U.Va. professor wins “genius grant” for her short fiction
Deborah Eisenberg had a student conference in the morning and a writing class in the afternoon. It was just a normal day for the University of Virginia professor "with a hiatus of abnormality" in the middle, she said.
Yesterday, Eisenberg, a short-story writer teaching two courses this semester, was named one of 24 winners of a 2009 MacArthur Foundation "genius grant." She said she plans to take her creative-writing students to dinner to celebrate.
The five-year, $500,000 fellowship will give her "more time and less worry" to write.

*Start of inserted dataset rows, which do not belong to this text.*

(** [convert_inverted_to_udt]. The reports of records written are the rows of
    the files, and the block infos moved. *)
Definition convert_inverted_to_udt (src dst : Disk K) (jobs : Z) : Res (Error E) UdtConvertReport * Disk K :=
  if negb (disk_empty dst) then (Err (UnSupported "destination is not empty"), dst)
  else
    let jobs := clamp 1 64 jobs in
    let src_cols := existing_columns src in
    let! (_, dst) := (rocks (db_open (dk_db src) (dk_columns src) src_cols false).1, dst) in
    let! (_, dst) := (cf_handle src_cols LatestBlockHash, dst) in
    let! (marker, dst) := (rocks (db_get (dk_db src) LatestBlockHash ENCODING_MARKER_KEY), dst) in
    if decide (first_byte marker <> Some 1) then (Err (UnSupported "source must be a v2 archive"), dst)
    else
      let move_infos := block_index_enabled && bool_decide (BlockHashToBlockInfo ∈ src_cols) in
      let cols := convert_columns move_infos src_cols in
      let! (_, dst) := open_columns dst cols true in
      let! (r, dst) := run_tasks (dk_db src) src_cols dst [] 0 (convert_tasks jobs move_infos src_cols) in
      let outputs := merge_sort output_le r.1 in
      let! (_, dst) := ingest_columns dst outputs cols in
      let other := fold_right Z.add r.2 (map (column_records outputs) (filter (fun col => is_versioned_column col = false) cols)) in
      (Ok (mkReport (column_records outputs AddressToAccount) (column_records outputs AddressToStorage) other
         (fold_right Z.add 0 (map (fun col => Z.of_nat (length (files_of outputs col))) cols))),
       mkDisk (dk_db dst) (dk_columns dst) (dk_index dst) (Some SCHEMA_V3)).
End migrate.
(* ===== verification/RewindTheorems.v ===== *)
(** * Rewinding an archive: the node afterwards

    A rewind to a stored block leaves a disk whose last block is that one,
    with every block up to it and its state as before, and no block above. *)

From stdpp Require Import prelude gmap list sorting strings.
From S2P Require Import Prelude Types QuickCache Backend KvStore MemKv ArchiveEncoding StateCache BlockIndex.
From S2P Require Import BlockIndexFacts BlockIndexStore BlockIndexRun BlockIndexTheorems Archive ArchiveReads ArchiveSlots.
From S2P Require Import ArchiveWrite ArchiveCommit Wrapper WrapperFacts ArchiveBackend ArchiveUpdate ArchiveStore.
From S2P Require Import Layers LayersFacts TreeReads ArchiveRun ArchiveExample ArchiveTheorems.
From S2P Require Import ArchiveDisk ArchiveOpen MoveInfos Rewind RewindFacts.

#[local] Open Scope Z_scope.
#[local] Open Scope state_scope.

Section rewound.
Context {K E : Type} `{RocksDBOk K E} {C : Type -> Type -> Type} `{QuickCacheOk C}.
Context `{SlimCodecOk} `{BlockCodecOk E} `{ArchiveConfig} `{RevmBytecode}.
Context `{!RocksDBAdmin K E} `{!RocksDBAdminOk K E} `{ArchiveEnv}.
Context (blocks : gmap H256 BlockInfo) (codes : H256 -> option bytes).
Context (Hblocks : blocks_ok blocks).
Implicit Types (d : DataBaseRef K C) (dk : Disk K) (db : K).

(** ** What the rows of a rewound database are *)

Section rows.
Context d (n : u64) (hash : H256) (db' : K) (Hr : rewound d n hash db').

Lemma rewound_sub c k v : kv_contents db' c k = Some v -> c <> LatestBlockHash -> kv_contents (dr_db d) c k = Some v.
Proof.
  rewrite (rw_contents _ _ _ _ Hr). intros Hk Hc. rewrite decide_False in Hk by (by intros [? _]). unfold kept in Hk.
  destruct (kv_contents (dr_db d) c k) as [w|]; [|done]. by destruct (keep_row d n c k w).
Qed.

Lemma rewound_keep c k v :
  c <> LatestBlockHash -> kv_contents (dr_db d) c k = Some v -> keep_row (E := E) d n c k v = true -> kv_contents db' c k = Some v.
Proof.
  intros Hc Hk Hkeep. rewrite (rw_contents _ _ _ _ Hr), decide_False by (by intros [? _]). unfold kept. by rewrite Hk, Hkeep.
Qed.

Lemma rewound_version col p m : versioned col -> length p = prefix_len col -> is_u64 m ->
  version_at (dr_udt d) db' col p m =
    if decide (m <= n \/ dr_udt d = true) then version_at (dr_udt d) (dr_db d) col p m else None.
Proof.
  intros Hc Hl Hm. unfold version_at. destruct (dr_udt d) eqn:Hu.
  - rewrite decide_True by (by right). apply (rw_versions _ _ _ _ Hr).
  - rewrite (rw_contents _ _ _ _ Hr), decide_False by (intros [-> _]; by destruct Hc). unfold kept.
    assert (Hkeep : forall v, keep_row (E := E) d n col (version_key inverted_block_encoding p m) v = bool_decide (m <= n)).
    { intros v. pose proof (version_key_drop inverted_block_encoding p m) as Hd. rewrite Hl in Hd.
      destruct Hc as [-> | ->]; cbn [keep_row]; by rewrite Hu, Hd, decode_encode_tail. }
    destruct (kv_contents (dr_db d) col _) as [v|]; [|by case_decide]. rewrite Hkeep.
    case_bool_decide; case_decide; naive_solver.
Qed.

Lemma rewound_hash m : is_u64 m ->
  kv_contents db' BlockNumToBlockHash (encode_block_num m) =
    if decide (m <= n) then kv_contents (dr_db d) BlockNumToBlockHash (encode_block_num m) else None.
Proof.
  intros Hm. rewrite (rw_contents _ _ _ _ Hr), decide_False by (by intros [? _]). unfold kept, keep_row.
  rewrite from_be_block_num by done. destruct (kv_contents _ _ _); [|by case_decide]. case_bool_decide; by case_decide.
Qed.

Lemma rewound_code x : code_of db' x = code_of (dr_db d) x.
Proof.
  unfold code_of. rewrite (rw_contents _ _ _ _ Hr), decide_False by (by intros [? _]). by destruct (kv_contents _ _ _).
Qed.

Eisenberg, 63, is known for stories that examine contemporary American life through portraits of personal relationships in a changing social context.
"I'm a very, very slow writer," said Eisenberg, who has taught one semester a year at U.Va. since 1994.
She uses the other semester to work on her short fiction, which also has won her the Rea Award for the Short Story, a Whiting Writers' Award and five O. Henry Awards.
Her collections include "All Around Atlantis," "Under the 82nd Airborne" and "Twilight of the Superheroes," whose title story is a reflection on the Sept. 11 terrorist attacks on New York explored through a group of young friends who witness it.
A New York City resident when she's not working in Charlottesville, Eisenberg plans to continue teaching but the fellowship will mean she won't have financial worries on her semester off.
"It can only give me a kind of freedom I could not have hoped for otherwise," she said.
The MacArthur award comes without stipulations and reporting requirements to give creative freedom to recipients, which this year include an infectious-disease physician, an ornithologist and a bridge engineer.
Eisenberg, whose work has appeared in The New Yorker and the Virginia Quarterly Review, described the writing process as such that "you can't really tell if you're working or not."
Sometimes writers fill up a lot of paper with what "turns out to be complete junk," and do their best work when they appear to be doing nothing but sitting at a desk staring out a window.
As a result, she said, she couldn't really say if she has a writing project under way.
If there's a lesson for her students in her MacArthur award, it's that they should not think in terms of commercial success but "write the truth as they see it."